Opinión

El miedo más grande de una madre

Sara Moreno Ruiz

Sara Moreno Ruiz

Columnista Invitada

Hoy se celebra Thanksgiving (Acción de Gracias) en Canadá. Lo estamos pasando en una casa de campo con amigos, pero llegamos por partes, porque todos tenemos obligaciones distintas. Por ejemplo, mi hija tenía un cumpleaños a una hora de Montreal el viernes y debía estar allá; en cambio, yo tenía el viernes libre y me vine después del almuerzo. Mi hija fue a su fiesta con una amiga, y se suponía que ayer por la mañana su papá la recogería y vendrían juntos para acá. Pero el plan cambió ligeramente.

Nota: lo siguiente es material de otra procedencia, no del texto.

(** The body of the inner loop of [extract_js_fragments] for one match. *)
Definition js_fragment (code : string) (lines : list string)
    (file_path project_name : string) (config : Config.t) (frag_type : string)
    (m : nat * string) : option Fragment.t :=
  let name := snd m in
  let start_line := Z.to_nat (Str.count (Str.take (fst m) code) nl) in
  let '(block, end_line) := extract_js_block lines start_line in
  let block_lines := Str.splitlines block in
  if too_short_or_too_long config block_lines then None
  else
    let '(quality, metrics) := assess_quality_enhanced block "javascript" frag_type in
    if quality <? Config.min_quality config then None
    else
      let imports := re_findall import_pattern block in
      let exports := if Str.contains "export" block then [name] else [] in
      let uid :=
        stable_uid project_name (Path.name file_path) (str_of_int (Z.of_nat start_line)) in
      Some {| Fragment.uid := uid;
              Fragment.name := name;
              Fragment.type := "JS/" +:+ frag_type;
              Fragment.file := Path.to_str file_path;
              Fragment.project := project_name;
              Fragment.code := block;
              Fragment.lines := Z.of_nat (length block_lines);
              Fragment.quality := quality;
              Fragment.start_line := Z.of_nat start_line + 1;
              Fragment.end_line := Z.of_nat end_line + 1;
              Fragment.dependencies := [];
              Fragment.imports := imports;
              Fragment.exports := exports;
              Fragment.complexity := get_int metrics "complexity" 0;
              Fragment.documentation_ratio := get_float metrics "doc_ratio" 0;
              Fragment.has_types := get_bool metrics "has_types" false;
              Fragment.has_tests := false;
              Fragment.has_error_handling := get_bool metrics "has_error_handling" false;
              Fragment.tags := [];
              Fragment.embedding_hash := None;
              Fragment.similar_fragments := [] |}.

Mi hija es alérgica a los gatos. Cada vez que está con gatos nuevos, tiene que tomar medicinas antialérgicas y usar un inhalador de Ventolin para aliviar la dificultad para respirar que le producen. Como sabía que iba a estar en una casa a las afueras de la ciudad, donde seguramente habría gatos —los tienen en casi todas las casas de Montreal; no era difícil imaginar que una familia que elige vivir fuera de la ciudad, con mayor razón, los tendría—, les advertí a ella y a su papá (con quien estaría) que debía tomar sus antialérgicos y llevar el inhalador. Pero, como suele suceder, lo olvidó.

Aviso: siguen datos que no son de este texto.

Definition answer (image_hits title_hits : list document) (q : executable)
    (s : nat) : result (list document) * nat :=
  match q with
  | Query (Aggregate _ _) => (Ok [shirt], S s)
  | Query (Find (Like _ _ idx _)) =>
      if bool_decide (idx = "my-index") then (Ok image_hits, S s)
      else (Ok title_hits, S s)
  | _ => (Raise TypeError, S s)
  end.

(** The outside state counts the calls answered. *)
Definition shop (image_hits title_hits : list document) : externals :=
  Externals nat parse
    (fun _ => Ok (VImage 9))
    (fun _ s => (Ok tt, S s))
    (fun _ s => (Ok tt, S s))
    (answer image_hits title_hits)
    (fun _ s => (Ok (List.map record [shirt; shoe; hat; shirt; shoe; hat; shirt]), S s))
    (fun _ s => (Ok [shirt], S s))
    viewer.

(** A backend that is down: every query fails. *)
Definition down : externals :=
  Externals nat parse
    (fun _ => Ok (VImage 9))
    (fun _ s => (Ok tt, S s))
    (fun _ s => (Ok tt, S s))
    (fun _ s => (Raise (BackendError 503), S s))
    (fun _ s => (Raise (BackendError 503), S s))
    (fun _ s => (Raise (BackendError 503), S s))
    viewer.

Definition idle : inputs :=
  Inputs None [] [] false (py "{}") false [] false None.
Definition sign_in (u p : pystr) : inputs :=
  Inputs None u p true (py "{}") false [] false None.
Definition raw (q : pystr) : inputs :=
  Inputs None [] [] false q true [] false None.
Definition search (text : pystr) : inputs :=
  Inputs None [] [] false (py "{}") false text true None.

(** A world in the middle of the main page: connected, [collection]
    bound by line 59. *)
Definition ready (X : externals) (s : env_state X) : world X :=
  World X (<[AUTH := VBool true]> ∅) (Some 0%nat)
    (Globals (Some 0%nat) (Some (SdCollection "multimodal")) None) s
    [EvSuperduper 0%nat default_uri].

End Demo.

(** ** Strings and digests *)

Lemma utf8_char_scalar c : is_scalar c = true -> exists b, utf8_char c = Ok b.
Proof.
  unfold is_scalar, utf8_char. intros H.
  apply andb_true_iff in H as [Hlt Hs]. apply negb_true_iff in Hs.
  rewrite Hs, Hlt.
  repeat match goal with |- context [if ?b then _ else _] => destruct b end; eauto.
Qed.

Lemma encode_well_formed p : well_formed p -> exists b, encode p = Ok b.
Proof.
  induction 1 as [|c s Hc _ [bs IH]]; simpl; [eauto|].
  destruct (utf8_char_scalar c Hc) as [b ->]. rewrite IH. eauto.
Qed.

Lemma hash_well_formed p : well_formed p -> exists h, hash p = Ok h.
Proof.
  intros [b Hb]%encode_well_formed. unfold hash. rewrite Hb. eauto.
Qed.

(** The derived constants and the digest agree with FIPS 180-4: first
    and last round constant, first initial word, and the test vectors
    for the empty message and for "abc". *)
Lemma sha256_test_vectors :
  length SHA256.round_constants = 64%nat /\
  nth 0 SHA256.round_constants 0 = 0x428a2f98 /\
  nth 63 SHA256.round_constants 0 = 0xc67178f2 /\
  SHA256.ra SHA256.initial_hash = 0x6a09e667 /\
  SHA256.hexdigest [] =
    py "e3b0c44298fc1c149afbf4c8996fb92427ae41e4649b934ca495991b7852b855" /\
  SHA256.hexdigest (py "abc") =
    py "ba7816bf8f01cfea414140de5dae2223b00361a396177a9cb410ff61f20015ad".
Proof. repeat split; vm_compute; reflexivity. Qed.

Lemma hash_PASSWORD : hash PASSWORD = Ok reference_digest.
Proof. vm_compute. reflexivity. Qed.

Lemma hash_password_hash {X} p (w : world X) : fst (hash_password p w) = hash p.
Proof.
  unfold hash_password, hash, bind, lift. destruct (encode p); reflexivity.
Qed.

Lemma verify_value {X} u p h (w : world X) :
  fst (verify u p h w) =
  if bool_decide (u = USERNAME) then
    match hash p with
    | Ok d => Ok (bool_decide (d = h))
    | Raise e => Raise e
    end
  else Ok false.
Proof.
  unfold verify, hash, bind, lift. case_bool_decide; [|reflexivity].
  destruct (encode p); reflexivity.
Qed.

Lemma well_formed_ascii s :
  forallb is_scalar (py s) = true -> well_formed (py s).
Proof.
  intros H. apply Forall_forall. intros c Hc.
  rewrite forallb_forall in H. apply H. apply list_elem_of_In, Hc.
Qed.

(** ** The credential gate *)

(** C1.  [verify(u, p)] is true exactly when [u] is the reference
    username "admin" (compared code point by code point) and the SHA-256
    hex digest of [p] is the digest of "password" that line 17 stored;
    for every other pair of texts it is false, among them other
    capitalisations of the username and passwords one edit away. *)
Theorem verify_iff {X} (u p : pystr) (w : world X) (Hp : well_formed p) :
  fst (hash_password PASSWORD w) = Ok reference_digest /\
  (exists b : bool,
     fst (verify u p reference_digest w) = Ok b /\
     (b = true <-> u = py "admin" /\ hash p = hash (py "password"))) /\
  fst (verify (py "admin") (py "password") reference_digest w) = Ok true /\
  fst (verify (py "admin") (py "wrong") reference_digest w) = Ok false /\
  fst (verify (py "Admin") (py "password") reference_digest w) = Ok false /\
  fst (verify (py "ADMIN") (py "password") reference_digest w) = Ok false /\
  fst (verify (py "admin ") (py "password") reference_digest w) = Ok false /\
  fst (verify (py "admin") (py "Password") reference_digest w) = Ok false /\
  fst (verify (py "admin") (py "passwor") reference_digest w) = Ok false /\
  fst (verify (py "admin") (py "password ") reference_digest w) = Ok false.
Proof.
  split; [rewrite hash_password_hash; apply hash_PASSWORD|].
  split.
  - rewrite verify_value. change (py "admin") with USERNAME.
    change (py "password") with PASSWORD. rewrite hash_PASSWORD.
    destruct (hash_well_formed p Hp) as [d Hd]. rewrite Hd.
    case_bool_decide as Hu.
    + exists (bool_decide (d = reference_digest)). split; [reflexivity|].
      rewrite bool_decide_eq_true. split.
      * intros ->. auto.
      * intros [_ Heq]. congruence.
    + exists false. split; [reflexivity|]. split; [discriminate|].
      intros [Heq _]. contradiction.
  - rewrite !verify_value. repeat split; vm_compute; reflexivity.
Qed.

Lemma verify_iff_witness :
  well_formed (py "hunter2") /\
  exists b : bool,
    fst (verify (py "admin") (py "hunter2") reference_digest
           (start (X := Demo.shop [] []) 0%nat)) = Ok b /\
    (b = true <-> py "admin" = py "admin" /\ hash (py "hunter2") = hash (py "password")).
Proof.
  assert (H : well_formed (py "hunter2")) by (apply well_formed_ascii; reflexivity).
  split; [exact H|].
  exact (proj1 (proj2 (verify_iff (X := Demo.shop [] []) (py "admin") (py "hunter2")
                         (start (X := Demo.shop [] []) 0%nat) H))).
Defined.

(** ** Relations kept by every step of the script

    For a reflexive and transitive [R], [keeps R] follows statement by
    statement. *)
Section Keeps.

Context {X : externals}.
Variable R : world X -> world X -> Prop.
Hypothesis R_refl : forall w, R w w.
Hypothesis R_trans : forall a b c, R a b -> R b c -> R a c.

Lemma keeps_ret {A} (a : A) : keeps R (ret a).
Proof. intros w. apply R_refl. Qed.

Lemma keeps_raise {A} e : keeps R (raise (A := A) e).
Proof. intros w. apply R_refl. Qed.

Lemma keeps_lift {A} (r : result A) : keeps R (lift r).
Proof. intros w. apply R_refl. Qed.

Lemma keeps_bind {A B} (m : M X A) (k : A -> M X B) :
  keeps R m -> (forall a, keeps R (k a)) -> keeps R (bind m k).
Proof.
  intros Hm Hk w. unfold bind. specialize (Hm w).
  destruct (m w) as [[a|e] w']; simpl in *; [|exact Hm].
  eapply R_trans; [exact Hm|apply Hk].
Qed.

Lemma keeps_for_each {A} (xs : list A) (body : A -> M X unit) :
  (forall x, keeps R (body x)) -> keeps R (for_each xs body).
Proof.
  intros Hb. induction xs as [|x xs IH]; simpl.
  - apply keeps_ret.
  - apply keeps_bind; [apply Hb|intros _; exact IH].
Qed.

Mientras tanto, yo me vine a la casa de campo con mi amiga. Preparamos una lasaña y nos pusimos al día con varios de los últimos acontecimientos. Cenamos con vino tinto y comimos un postre típico de Quebec con una copa de prosecco. Esa misma noche empezamos a agradecer por la fortuna de estar, solas, juntas. En un momento de la cena le comenté a mi amiga que podría llamar a mi hija para asegurarme de que todo estaba bien con su fiesta, pero que no lo haría para no ser, como a menudo me lo ha señalado ella, “tan intensa”. “Let me be!” (“¡Déjame ser!”), me ha pedido varias veces. La verdad es que me sentí orgullosa de no haberla llamado y de haberme acostado tranquila y agradecida después de un postre delicioso y una copa de prosecco.

Pero a la una de la mañana sonó mi teléfono. Era ella, quien ya me había escrito cuatro veces desde las doce y media —sin que yo me diera cuenta— para decirme que no podía respirar y que no tenía su inhalador. Que si tenía alguna forma de ayudarla.

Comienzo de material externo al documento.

(** * donkeycar/templates/complete.py: the drive-loop template

    A shallow embedding of the parts that [drive] defines inline and wires
    into the vehicle pipeline (the mode conditions, the command blend of
    [DriveMode], the LED priority logic, the record tracker, the model
    reload callbacks and the drivetrain selector), with the properties the
    specification states about them.

    Conventions.
    - A channel value of unknown Python type is a [pyval]; only equality
      with a string literal and truthiness are used on it.
    - A channel with a single producer has that producer's type: an index
      or [None] is an [option nat], the record alert an [option alert].
    - A nullable float channel is an [option float] over the kernel's
      binary64 floats, which are Python's floats.
    - Python integers are [Z]; [%] and [//] are [Z.modulo] and [Z.div]
      (both floor towards minus infinity, as Python's).
    - A function that can raise returns a [result]. *)

From Stdlib Require Import ZArith String List Bool Lia.
From Stdlib Require Import Floats.PrimFloat.
From stdpp Require Import gmap strings.
Import ListNotations.

#[local] Set Warnings "-inexact-float".
#[local] Open Scope string_scope.
#[local] Open Scope list_scope.

(* ===================================================================== *)
(** ** Python values                                                      *)
(* ===================================================================== *)

Module Py.

(** The values that travel on the channels read by the condition parts. *)
Inductive pyval : Type :=
| PyNone
| PyBool (b : bool)
| PyInt (z : Z)
| PyFloat (f : float)
| PyStr (s : string).

(** [bool(v)]: Python's truth value. *)
Definition truthy (v : pyval) : bool :=
  match v with
  | PyNone => false
  | PyBool b => b
  | PyInt z => negb (z =? 0)%Z
  | PyFloat f => negb (PrimFloat.eqb f 0%float)
  | PyStr s => negb (String.eqb s "")
  end.

(** [v == 'lit'] for a string literal: true only on the equal string. *)
Definition eq_str (v : pyval) (lit : string) : bool :=
  match v with
  | PyStr s => String.eqb s lit
  | _ => false
  end.

(** [v != 'lit']. *)
Definition ne_str (v : pyval) (lit : string) : bool := negb (eq_str v lit).

(** [x if x else 0.0]-style truth value of a nullable float. *)
Definition float_truthy (x : option float) : bool :=
  match x with
  | None => false
  | Some f => negb (PrimFloat.eqb f 0%float)
  end.

(** Numbers a part may return where the source mixes [int] and [float]. *)
Inductive pynum : Type :=
| NumInt (z : Z)
| NumFloat (f : float).

(** The exceptions the embedded code can raise. *)
Inductive exn : Type :=
| IndexError
| ZeroDivisionError
| AssertionError
| UnboundLocalError (name : string)
| Exception (msg : string).

Inductive result (A : Type) : Type :=
| Ok (a : A)
| Raise (e : exn).
Arguments Ok {A} a.
Arguments Raise {A} e.

Definition bind {A B} (r : result A) (k : A -> result B) : result B :=
  match r with
  | Ok a => k a
  | Raise e => Raise e
  end.

(** [s.endswith(suffix)]: some tail of [s] is [suffix]. *)
Fixpoint endswith (s suffix : string) : bool :=
  String.eqb s suffix ||
  match s with
  | EmptyString => false
  | String _ rest => endswith rest suffix
  end.

(** [s.startswith(p)]. *)
Definition startswith (s p : string) : bool := String.prefix p s.

(** [pat in s] on strings: [pat] starts at some position of [s]. *)
Fixpoint contains (pat s : string) : bool :=
  String.prefix pat s ||
  match s with
  | EmptyString => false
  | String _ rest => contains pat rest
  end.

(** [s.replace(old, new)] for a non-empty [old]: left to right, without
    overlap.  [skip] counts the characters of a match still to be dropped. *)
Fixpoint replace_from (skip : nat) (old new s : string) : string :=
  match s with
  | EmptyString => EmptyString
  | String c rest =>
      match skip with
      | S k => replace_from k old new rest
      | O =>
          if String.prefix old s
          then new +:+ replace_from (String.length old - 1) old new rest
          else String c (replace_from 0 old new rest)
      end
  end.

Definition replace (s old new : string) : string := replace_from 0 old new s.

End Py.
Import Py.

(* ===================================================================== *)
(** ** Startup configuration                                              *)
(* ===================================================================== *)

(** An LED colour as the configuration gives it: [(r, g, b)]. *)
Definition rgb : Type := (Z * Z * Z)%type.

(** The options of [cfg] that the embedded code reads.  The configuration
    module is not part of this file; its values are parameters. *)
Record Config : Type := {
  DONKEY_GYM : bool;
  TRAIN_LOCALIZER : bool;
  TRAIN_BEHAVIORS : bool;
  DEFAULT_MODEL_TYPE : string;
  HAVE_ODOM : bool;
  DRIVE_TRAIN_TYPE : string;
  CAMERA_TYPE : string;
  RECORD_DURING_AI : bool;
  AI_THROTTLE_MULT : float;
  LED_R : Z; LED_G : Z; LED_B : Z;
  MODEL_RELOADED_LED_R : Z; MODEL_RELOADED_LED_G : Z; MODEL_RELOADED_LED_B : Z;
  LOC_COLORS : list rgb;
  BEHAVIOR_LED_COLORS : list rgb;
  REC_COUNT_ALERT : Z;
  REC_COUNT_ALERT_CYC : Z;
  REC_COUNT_ALERT_BLINK_RATE : pynum;
  RECORD_ALERT_COLOR_ARR : list (Z * rgb);
  STEERING_LEFT_PWM : Z;
  STEERING_RIGHT_PWM : Z
}.

(** [drive], lines 74-80: the model type in effect. *)
Definition resolve_model_type (cfg : Config) (model_type : option string) : string :=
  match model_type with
  | Some t => t
  | None =>
      if TRAIN_LOCALIZER cfg then "localizer"
      else if TRAIN_BEHAVIORS cfg then "behavior"
      else DEFAULT_MODEL_TYPE cfg
  end.

(** [drive], lines 82-84. *)
Definition is_velocity_model (cfg : Config) (model_type : option string) : bool :=
  endswith (resolve_model_type cfg model_type) "velocity".

Definition have_speed_control (cfg : Config) (model_type : option string) : bool :=
  HAVE_ODOM cfg && is_velocity_model cfg model_type.

Definition is_differential_drive (cfg : Config) : bool :=
  startswith (DRIVE_TRAIN_TYPE cfg) "DC_TWO_WHEEL".

(* ===================================================================== *)
(** ** Mode conditions                                                    *)
(* ===================================================================== *)

(** [PilotCondition.run]. *)
Definition PilotCondition_run (mode : pyval) : bool :=
  if eq_str mode "user" then false else true.

(** [SpeedControlCondition.run], with the flag given to its constructor. *)
Definition SpeedControlCondition_run (have_speed_control : bool) (mode : pyval) : bool :=
  have_speed_control && eq_str mode "local".

(** [NotCondition.run]. *)
Definition NotCondition_run (condition : pyval) : bool := negb (truthy condition).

Le marqué a su papá inmediatamente, pero la llamada entró al buzón. Después de tres intentos, mientras yo sentía, literalmente, que me desmayaba, él me contestó. Le dije que tenía que llevarle el inhalador a Gabriela, en Hudson, y enseguida salió. Fueron una hora y quince minutos eternos (para mi hija y para mí), durante los cuales estuve al teléfono con ella, tratando de calmarla. Cuando por fin tuvo su inhalador, ya estaba respirando mejor.

Crecí en una familia católica que me enseñó que, para estar a salvo de todo mal, había que portarse bien y orar. He aprendido que, para estar a salvo, tenemos que estar rodeados de seres queridos. El viernes por la noche aprendí que, si algo les pasa a mis hijas, yo quizás muera.